Críticas


A NATUREZA DO TEMPO

De: KARIM MOUSSAOUI
Com: MOHAMED DJOUHRI , HANIA AMAR, MEHDI RAMDANI HASSAN KACHACH
20.05.2018
Por Luiz Fernando Gallego
Mais importante do que qualquer “conclusão” terá sido acompanhar “fatias” de vidas dos personagens.

Especialmente estimulante para espectadores que tolerem enredos com “fatias” de tempo inconclusivas sobre as vidas dos personagens que aborda, este filme argelino lançado no Festival de Cannes de 2017 é capaz de surpreender - e até mesmo empolgar - ao longo de sua duração, deixando um gosto de “quero mais” ao seu término. Frágeis ligações fortuitas fazem com que se abandone cada enredo (nenhum chega a formar uma “história” propriamente dita), passando a outro.
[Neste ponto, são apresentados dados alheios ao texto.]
(* ===== verification/DnsMessage.v ===== *)
(** * DNS messages (dns_message.go)

    The header predicates, [Pack] and [UnpackMessage]. *)

From S2P Require Export DnsRR.

Definition flagResponse : Z := 32768.       (* 0x8000 *)
Definition flagAuthoritative : Z := 1024.   (* 0x0400 *)
Definition flagTruncation : Z := 512.       (* 0x0200 *)
Definition opcodeMask : Z := 30720.         (* 0x7800 *)
Definition rcodeMask : Z := 15.             (* 0x000F *)

Record Header := mkHeader {
  h_ID : Z;
  h_Flags : Z;
  h_QDCount : Z;
  h_ANCount : Z;
  h_NSCount : Z;
  h_ARCount : Z
}.

Record Message := mkMessage {
  m_Header : Header;
  m_Questions : list Question;
  m_Answers : list ResourceRecord;
  m_Authorities : list ResourceRecord;
  m_Additionals : list ResourceRecord
}.

#[export] Instance Header_eq_dec : EqDecision Header.
Proof. solve_decision. Defined.
#[export] Instance Message_eq_dec : EqDecision Message.
Proof. solve_decision. Defined.

Definition m_ID (m : Message) : Z := h_ID (m_Header m).
Definition m_Flags (m : Message) : Z := h_Flags (m_Header m).

Definition Opcode (m : Message) : Z := Z.shiftr (Z.land (m_Flags m) opcodeMask) 11.
Definition RCode (m : Message) : Z := Z.land (m_Flags m) rcodeMask.
Definition IsQuery (m : Message) : bool := (Z.land (m_Flags m) flagResponse =? 0)%Z.
Definition IsResponse (m : Message) : bool := negb (Z.land (m_Flags m) flagResponse =? 0)%Z.
Definition IsTruncated (m : Message) : bool := negb (Z.land (m_Flags m) flagTruncation =? 0)%Z.
Definition IsProbe (m : Message) : bool := IsQuery m && (0 <? length (m_Authorities m)).

Definition IsValidmDNS (m : Message) : bool :=
  if negb (Opcode m =? 0)%Z then false
  else if IsResponse m && negb (RCode m =? 0)%Z then false
  else true.

(** ** Pack *)

(** A [for range] loop that stops at the first error. *)
Fixpoint pack_all {A} (pack : A -> writer unit) (xs : list A) : writer unit :=
  match xs with
  | [] => mret ()
  | x :: xs => _ ← pack x; pack_all pack xs
  end.

Definition pack_message (m : Message) : writer unit :=
  _ ← append_bytes (be16 (m_ID m));
  _ ← append_bytes (be16 (m_Flags m));
  _ ← append_bytes (be16 (u16 (Z.of_nat (length (m_Questions m)))));
  _ ← append_bytes (be16 (u16 (Z.of_nat (length (m_Answers m)))));
  _ ← append_bytes (be16 (u16 (Z.of_nat (length (m_Authorities m)))));
  _ ← append_bytes (be16 (u16 (Z.of_nat (length (m_Additionals m)))));
  _ ← pack_all Question_pack (m_Questions m);
  _ ← pack_all RR_pack (m_Answers m);
  _ ← pack_all RR_pack (m_Authorities m);
  pack_all RR_pack (m_Additionals m).

Definition Pack (m : Message) : result (list byte) :=
  match pack_message m (WState [] ∅) with
  | (_, Err e) => Err e
  | (st, Ok _) =>
      if (9000 <? Z.of_nat (length (w_buf st)))%Z
      then Err (ErrMessageTooLarge (length (w_buf st))) else Ok (w_buf st)
  end.

(** ** UnpackMessage *)

Definition readQuestion (data : list byte) (offset : nat) : result (Question * nat) :=
  '(name, offset) ← wrap_err ErrQuestionName (readName data offset);
  if length data <? offset + 4 then Err ErrTruncatedQuestion else
  t ← get16 data offset;
  c ← get16 data (offset + 2);
  Ok (mkQuestion name t c, offset + 4).

(** The loop over [m.QDCount] questions. *)
Fixpoint readQuestions (data : list byte) (offset count : nat) (qs : list Question)
    : result (list Question * nat) :=
  match count with
  | 0 => Ok (qs, offset)
  | S count =>
      '(q, offset) ← readQuestion data offset;
      readQuestions data offset count (qs ++ [q])
  end.

(** The body of the loop of [readRRs]; [i] is the record number. *)
Definition readRR (data : list byte) (offset i : nat) : result (ResourceRecord * nat) :=
  '(name, offset) ← wrap_err ErrRRName (readName data offset);
  if length data <? offset + 10 then Err (ErrTruncatedRRHeader i) else
  t ← get16 data offset;
  classField ← get16 data (offset + 2);
  ttl ← get32 data (offset + 4);
  rdl ← get16 data (offset + 8);
  let rr := newRR name t (Z.ldiff classField cacheFlushBit) ttl
              (negb (Z.land classField cacheFlushBit =? 0)%Z) in
  let rdlen := Z.to_nat rdl in
  let offset := offset + 10 in
  if length data <? offset + rdlen then Err (ErrTruncatedRDATA rdlen offset) else
  rr ← unpackRDATA rr data offset rdlen;
  Ok (rr, offset + rdlen).

Fixpoint readRRs_loop (data : list byte) (offset i count : nat) (rrs : list ResourceRecord)
    : result (list ResourceRecord * nat) :=
  match count with
  | 0 => Ok (rrs, offset)
  | S count =>
      '(rr, offset) ← readRR data offset i;
      readRRs_loop data offset (S i) count (rrs ++ [rr])
  end.

Definition readRRs (data : list byte) (offset count : nat)
    : result (list ResourceRecord * nat) := readRRs_loop data offset 0 count [].

Definition UnpackMessage (data : list byte) : result Message :=
  if length data <? 12 then Err (ErrMessageTooShort (length data)) else
  id ← get16 data 0;
  flags ← get16 data 2;
  qd ← get16 data 4;
  an ← get16 data 6;
  ns ← get16 data 8;
  ar ← get16 data 10;
  '(questions, offset) ← readQuestions data 12 (Z.to_nat qd) [];
  '(answers, offset) ← wrap_err ErrAnswers (readRRs data offset (Z.to_nat an));
  '(authorities, offset) ← wrap_err ErrAuthorities (readRRs data offset (Z.to_nat ns));
  '(additionals, offset) ← wrap_err ErrAdditionals (readRRs data offset (Z.to_nat ar));
  Ok (mkMessage (mkHeader id flags qd an ns ar) questions answers authorities additionals).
Algo arbitrariamente, personagens de cada trecho podem surgir – ou não – em outro momento. De certo modo, são três episódios que unem/afastam pessoas mais abonadas e outras em estado de quase miséria. Na primeira parte do filme tudo se centra em Mourad, um homem mais velho que transita entre sua ex-mulher, a atual e o filho do primeiro casamento. Bem sucedido financeiramente, à sua volta todos só manifestam insatisfação, inquietude e indefinição. A ex-esposa, com quem mantém uma relação amistosa, reclama que “nada muda” no país; a atual, mais nova, se sente alijada do marido e do país, havendo pistas de que vivia na França e não se adapta em Argel; enquanto isso, o filho de Mourad parece desestimulado com sua Faculdade, preocupando os pais. Quase nada acontece: há informações sobre corrupção em concorrências para obras encomendadas pelo governo e pode-se testemunhar violência em lugares ermos da cidade. Subitamente, a câmera abandona Mourad para se centrar em seu motorista que lhe pede alguns dias de folga para assumir outro trabalho.

Djabil, o motorista, vai transportar um conhecido, sua esposa e filha que está noiva até a cidade onde mora o futuro marido da bela Aicha. Agora, um novo enredo parece se esboçar de modo mais definido: Aicha, de família mais bem situada, e o motorista, pessoa de menos recursos, teriam mantido um namoro. Assim como os atores do casal mais velho no trecho anterior, o casal de atores mais jovens é capaz de dizer mais do que as palavras que pronunciam e o filme surpreende em duas cenas onde música e dança surgem como rompantes de vitalidade em uma rotina apática. São os momentos mais instigantes do filme.

Não é sem dó que abandonaremos esses personagens pelo de um dedicado médico neurologista de meia idade que parece estar sempre à espera de uma promoção no hospital onde trabalha (o título original do filme, En attendant les hirondelles, alude à espera das andorinhas que coincidem com a chegada do verão ou da primavera) e está com casamento marcado. Não, não é com a noiva do episódio anterior. Seu problema não será casar com alguém que ama o antigo namorado, mas com a acusação de uma mulher muito pobre: ele teria uma certa mancha em seu passado, ainda que ela mesma diga que “ele não era igual aos outros”. O quanto ele fez ou deixou de fazer para sentir-se mais ou menos responsável pela situação do filho gravemente deficiente desta mulher, jamais saberemos: um novo personagem, indefinido, caminha ao som da mesma música de Bach (Cantata 82, na voz suave do barítono Dietrich Fischer-Dieskau) escutada diegeticamente na vitrola da casa de Mourad no primeiro episódio e que reaparece de forma não-diegética nos episódios seguintes. E não é sem deixar uma certa perplexidade que o filme suspende sua narrativa.

Mais importante do que qualquer “conclusão” terá sido acompanhar “fatias” de vidas tão plausíveis como reais, sem pretender uma construção mais ficcional para dramas cotidianos suficientes para deixar um misto de desalento e expectativa de que, um dia, chegue algo mais do que andorinhas.